The artwork that stood out to me most at the Metropolitan Museum of Art during my visit was named “Forms in Space no. 1” by its sculptor John Henry Bradley Storrs. While most of the artworks on display in the exhibit are paintings, Forms in Space no. 1 is a sculpture. This sculpture was sculpted in anatomical accordance with many of the skyscrapers that were being built in New York City during the early 1900s, the era of modernism in which building, improving, and expanding were some of the goals of society during the modern era. 

John Henry Bradley Storrs was born in Chicago in 1885. As a young child he was always interested in architecture because his father, D.W. Storrs, was an architect. After studying arts in many different academies, Storrs decided to go into sculpting. He became a sculptor during the modern era, around the time New York City began its revolution, beginning to build skyscrapers that would soon shape the skyline we all get the honor of seeing today. 

As New York City skyscrapers became popular in the 1920’s, John Henry Bradley Storrs decided to sculpt a miniature version of a New York City skyscraper to capture the art style that many architects were using as they built their buildings creating the skyline of New York. This model that Storrs was trying to portray was a modernistic style of architecture known as Art Deco. Art Deco was the most commonly used art style used in the 1920’s and 1930’s. It can be recognized by its symmetrical shape and color patterns. Both the Empire State Building and Chrysler Building are examples of Art Deco buildings. 

Forms in Space in No.1 is categorized as Art Deco too because it is symmetrical in shape as well as color. This means the sculpture can be divided into four parts and every part would look identical. 

John Henry Bradley Storrs was certainly a modernist and he captures modernistic ideas in his sculpted art by capturing the powerful and fast-paced rise of industrialization and urbanization as skyscrapers started to rise into the clouds of the sky. In the early 1900’s, there would become a new tallest building in the world ever so often. 
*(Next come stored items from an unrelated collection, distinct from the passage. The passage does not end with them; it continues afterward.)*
Lemma claimGroup_spec docs claimed0 results0 s s' r :
  ledger_ok s → (∀ d, d ∈ docs → iw_opens (general_key d) = None) → NoDup (map general_key docs) →
  run (claimGroup docs claimed0 results0) s = (s', r) →
  ∃ new skipped, r = Ok (app claimed0 new, app results0 skipped) ∧ ledger_ok s' ∧ apart (map cm_runId new) s s' ∧
    map cm_doc new = List.filter (λ d, claimable (general_key d) s) docs ∧
    length new + length skipped = length docs ∧ (∀ m, m ∈ new → held m s').
Proof.
  revert s claimed0 results0. induction docs as [|doc docs IH]; intros s claimed0 results0 Hok Ho Hnd; cbn [claimGroup].
  - cbn [run]. intros [= <- <-]. exists [], []. rewrite !app_nil_r. split_and!; try done; [apply apart_refl|].
    intros m Hm. by apply elem_of_nil in Hm.
  - cbn in Hnd. apply NoDup_cons in Hnd as [Hnew Hnd]. rewrite run_ebind.
    assert (Ho' : ∀ d, d ∈ docs → iw_opens (general_key d) = None) by (intros; apply Ho; by right).
    destruct (run (claim_run (general_key doc)) s) as [s1 r1] eqn:Ec. cbn [fst snd].
    destruct (claim_spec _ _ _ _ Hok (Ho doc (list_elem_of_here _ _)) Ec) as (h & -> & Hcr & Hok1 & Ha1 & (row & Hrow & Hkey) & Hh).
    cbn [List.filter]. rewrite <- Hcr. destruct (rh_created h) eqn:Eh.
    + intros Hrun. destruct (IH _ _ _ Hok1 Ho' Hnd Hrun) as (new & skipped & -> & Hok' & Ha & Hdocs & Hlen & Hheld).
      set (m := {| cm_doc := doc; cm_runId := rh_runId h |}).
      assert (Hsame : List.filter (λ d, claimable (general_key d) s1) docs = List.filter (λ d, claimable (general_key d) s) docs).
      { apply filter_ext_elem. intros d Hd. eapply claimable_apart; try done.
        intros E. apply Hnew, list_elem_of_fmap. by exists d. }
      destruct (ap_keys _ _ _ Ha _ _ Hrow) as (row' & Hrow' & Hkey').
      assert (Hid : rh_runId h ∉ map cm_runId new).
      { apply (claimed_ids_apart m new s'); [exists row'; split; [done|cbn; congruence]|done|]. cbn.
        rewrite <- (map_map cm_doc general_key), Hdocs. intros Hin%map_filter_sub. done. }
      exists (m :: new), skipped. rewrite <- app_assoc. cbn [app map length]. split_and!; [done|done| | |lia|].
      * eapply apart_weaken; [|exact (apart_trans _ _ _ _ _ Ha1 Ha)]. done.
      * by rewrite Hdocs, Hsame.
      * intros x [->|Hx]%elem_of_cons; [|by apply Hheld]. eapply held_apart; [exact Ha|done|].
        destruct Hh as [Hst Hp]. split; [done|done|]. by exists row.
    + subst s1. intros Hrun. destruct (IH _ _ _ Hok Ho' Hnd Hrun) as (new & skipped & -> & Hok' & Ha & Hdocs & Hlen & Hheld).
      exists new, (skipped_run (rh_runId h) :: skipped). rewrite <- app_assoc. cbn [app length]. split_and!; try done. lia.
Qed.
(** The deadline of a drain is never. *)
Definition too_late (deadline : option Z) : prog S bool :=
  do* aborted := pv_aborted in
  if aborted : bool then Done true
  else do* now := pv_now in Done (match deadline with Some d => (d <? now)%Z | None => false end).

(** Read and failed, as many levels of halves as the fuel allows: the length of the group is enough. *)
Fixpoint read_splitting (fuel : nat) (circles : list string) (p : Page) (deadline : option Z) (group : list GroupDoc) (depth : ReadDepth) :
    prog S (list StoredDocument * list StoredDocument) :=
  match fuel with
  | 0 => Done ([], members_of p group)
  | Datatypes.S fuel' =>
      do* r := readGroup circles p group depth in
      if gr_ok r then Done (gr_members r, [])
      else
        do* late := too_late deadline in
        if (length group <? 2) || late || negb (gr_halving r) then Done ([], gr_members r)
        else
          let mid := (length group + 1) / 2 in
          do* first := read_splitting fuel' circles p deadline (take mid group) depth in
          do* second := read_splitting fuel' circles p deadline (drop mid group) depth in
          Done (app first.1 second.1, app first.2 second.2)
  end.

Definition readSplitting (circles : list string) (p : Page) (deadline : option Z) (group : list GroupDoc) (depth : ReadDepth) :=
  read_splitting (length group) circles p deadline group depth.

Definition commit_one (doc : StoredDocument) : prog S nat :=
  do* r := pv_commit doc in
  match r with
  | Throw _ => Done 0
  | Ok c =>
      do* _ := (if negb (ca_deferred c) && negb (ca_committed c) then do* _ := pv_setStatus (sd_id doc) "indexed" in Done tt else Done tt) in
      if ca_committed c then
        do* _ := pv_remember (conversation_of doc) (ca_entityIds c) in
        do* _ := pv_setStatus (sd_id doc) "committed" in Done 1
      else Done 0
  end.

Fixpoint commit_all (docs : list StoredDocument) : prog S nat :=
  match docs with
  | [] => Done 0
  | doc :: docs' => do* n := commit_one doc in do* m := commit_all docs' in Done (n + m)
  end.

Definition commitInOrder (done : list StoredDocument) : prog S nat := commit_all (stable_sort occurred_before done).

Record Counts := { ct_read : nat; ct_failed : nat; ct_committed : nat }.

Definition no_counts : Counts := {| ct_read := 0; ct_failed := 0; ct_committed := 0 |}.
Definition plus_counts (a b : Counts) : Counts :=
  {| ct_read := ct_read a + ct_read b; ct_failed := ct_failed a + ct_failed b; ct_committed := ct_committed a + ct_committed b |}.

Definition first_said (g : list GroupDoc) : Z := match g with d :: _ => gp_occurredAt d | [] => 0%Z end.
Definition group_urgent (g : list GroupDoc) : bool := existsb gp_urgent g.

Definition group_before (a b : list GroupDoc) : bool :=
  (group_urgent a && negb (group_urgent b)) || (Bool.eqb (group_urgent a) (group_urgent b) && (first_said a <=? first_said b)%Z).

Definition group_depth (p : Page) (group : list GroupDoc) : ReadDepth :=
  if existsb (λ g, bool_decide (pg_depthOf p !! gp_id g = Some DFull)) group then DFull else DSingle.

Definition group_circles (group : list GroupDoc) : list string :=
  match group with
  | g :: _ => List.filter (λ c, negb (bool_decide (c = ""))) (split_at (λ c, bool_decide (c = ","%char)) (default "" (gp_circleKey g)))
  | [] => []
  end.

Fixpoint read_groups (p : Page) (deadline : option Z) (groups : list (list GroupDoc)) (out : Counts) : prog S Counts :=
  match groups with
  | [] => Done out
  | group :: groups' =>
      do* late := too_late deadline in
      if late : bool then Done out
      else
        do* _ := pv_renew in
        do* r := readSplitting (group_circles group) p deadline group (group_depth p group) in
        do* committed := (if 0 <? length r.1 then commitInOrder r.1 else Done 0) in
        read_groups p deadline groups'
          (plus_counts out {| ct_read := length r.1; ct_failed := length r.2; ct_committed := committed |})
  end.

Definition readScope (p : Page) (deadline : option Z) (groups : list (list GroupDoc)) : prog S Counts :=
  read_groups p deadline (stable_sort group_before groups) no_counts.

(** One memory: a user in a circle. *)
Definition memory_scope (group : list GroupDoc) : string :=
  match group with
  | g :: _ => default "" (gp_userId g) +:+ RS +:+ default "" (gp_circleKey g)
  | [] => RS
  end.

Definition scopes (groups : list (list GroupDoc)) : list (list (list GroupDoc)) := map snd (group_by memory_scope groups).

Definition page_of (loaded : list Loaded) (waiting : list Waiting) : Page :=
  {| pg_byId := js_map (map (λ l, (sd_id (ld_doc l), ld_doc l)) loaded);
     pg_texts := js_map (map (λ l, (sd_id (ld_doc l), join_with line_feed (map ck_text (ld_chunks l)))) loaded);
     pg_chunksOf := js_map (map (λ l, (sd_id (ld_doc l), ld_chunks l)) loaded);
     pg_depthOf := ∅; pg_stamps := ∅; pg_priority := js_map (map (λ w, (wt_docId w, wt_priority w)) waiting) |}.

Definition with_stamps (stamps : gmap string TriageStamp) (p : Page) : Page :=
  {| pg_byId := pg_byId p; pg_texts := pg_texts p; pg_chunksOf := pg_chunksOf p; pg_depthOf := pg_depthOf p; pg_stamps := stamps;
     pg_priority := pg_priority p |}.
Definition with_depths (m : gmap string ReadDepth) (p : Page) : Page :=
  {| pg_byId := pg_byId p; pg_texts := pg_texts p; pg_chunksOf := pg_chunksOf p; pg_depthOf := m; pg_stamps := pg_stamps p;
     pg_priority := pg_priority p |}.

Definition page_rule : SettleRule := {| st_settleMs := pv_settleMs; st_maxWaitMs := pv_maxWaitMs; st_maxChars := bg_maxChars pv_budget |}.

Definition is_raw (p : Page) (g : GroupDoc) : bool := bool_decide (pg_depthOf p !! gp_id g = Some DRaw).
(* ===== verification/PassMemory.v ===== *)
(** * The pass on the memory

    The services [ExtractionPass] is written against, given by the ledger with its runs
    ([IndexerRun]), the document store and the commit ([CommitMemory]); that they keep the
    promises a pass needs, and a pass on a small tenant. *)

From S2P Require Import Prelude Js Resume JobQueue CandidateMerge RunLedger ScopeTags Names SceneProjection EventTime EntityMerge RevisionClosure.
From S2P Require Import EdgeWriter FactSlots FactSettle FactLaws FactPolicy FactResolver FactWrites DocumentMeta DocumentText EpisodeStore DocumentStore.
From S2P Require Import EntityGraph EntityResolver EntityLadder CommitWriter CommitMemory CommitCases.
From S2P Require Import Grounding ExtractionGroup IndexerRun ExtractionPass.
From stdpp Require Import gmap sorting.
Local Open Scope string_scope.
Local Open Scope nat_scope.

Definition PASS_DOCS : nat := 64.

(** The memory with the triage column of its documents, and the queue. *)
Record PassState := { ps_memory : Memory; ps_stamps : gmap string TriageStamp; ps_queue : Queue }.

Definition put_memory (m : Memory) (s : PassState) : PassState :=
  {| ps_memory := m; ps_stamps := ps_stamps s; ps_queue := ps_queue s |}.
Definition put_stamps (m : gmap string TriageStamp) (s : PassState) : PassState :=
  {| ps_memory := ps_memory s; ps_stamps := m; ps_queue := ps_queue s |}.
Definition put_queue (q : Queue) (s : PassState) : PassState :=
  {| ps_memory := ps_memory s; ps_stamps := ps_stamps s; ps_queue := q |}.

Definition on_memory {A} (q : prog Memory A) : prog PassState A := zoom ps_memory put_memory q.
Definition on_queue {A} (q : prog Queue A) : prog PassState A := zoom ps_queue put_queue q.

(** What is left open of the process and its settings. *)
Record PassConfig := {
  pc_windowMs : Z; pc_budget : GroupBudget; pc_settleMs : Z; pc_maxWaitMs : Z; pc_floor : float;
  pc_number : Z → string; pc_interleave : nat → list nat;
  pc_aborted : PassState → bool;
  pc_judge : option (string → string → result string (option TriageStamp));
  pc_inUse : option (string → option string → Memory → bool);
  pc_queue : bool;
  (** The fresh id of the job that asks under this key. *)
  pc_uuid : string → string
}.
Industrialization and urbanization are two processes of development that define the modern era, which began around 1890 and lasted until the end of World War I. Industrialization is the process of developing more areas for economic growth and urbanization is the process of turning rural areas into towns or cities.   Turning unused land into cities and towns for people to live and grow economically was a process that happened throughout the modern era. This is why I consider Forms in Space no. 1 to be a work of art that captures modernity sufficiently.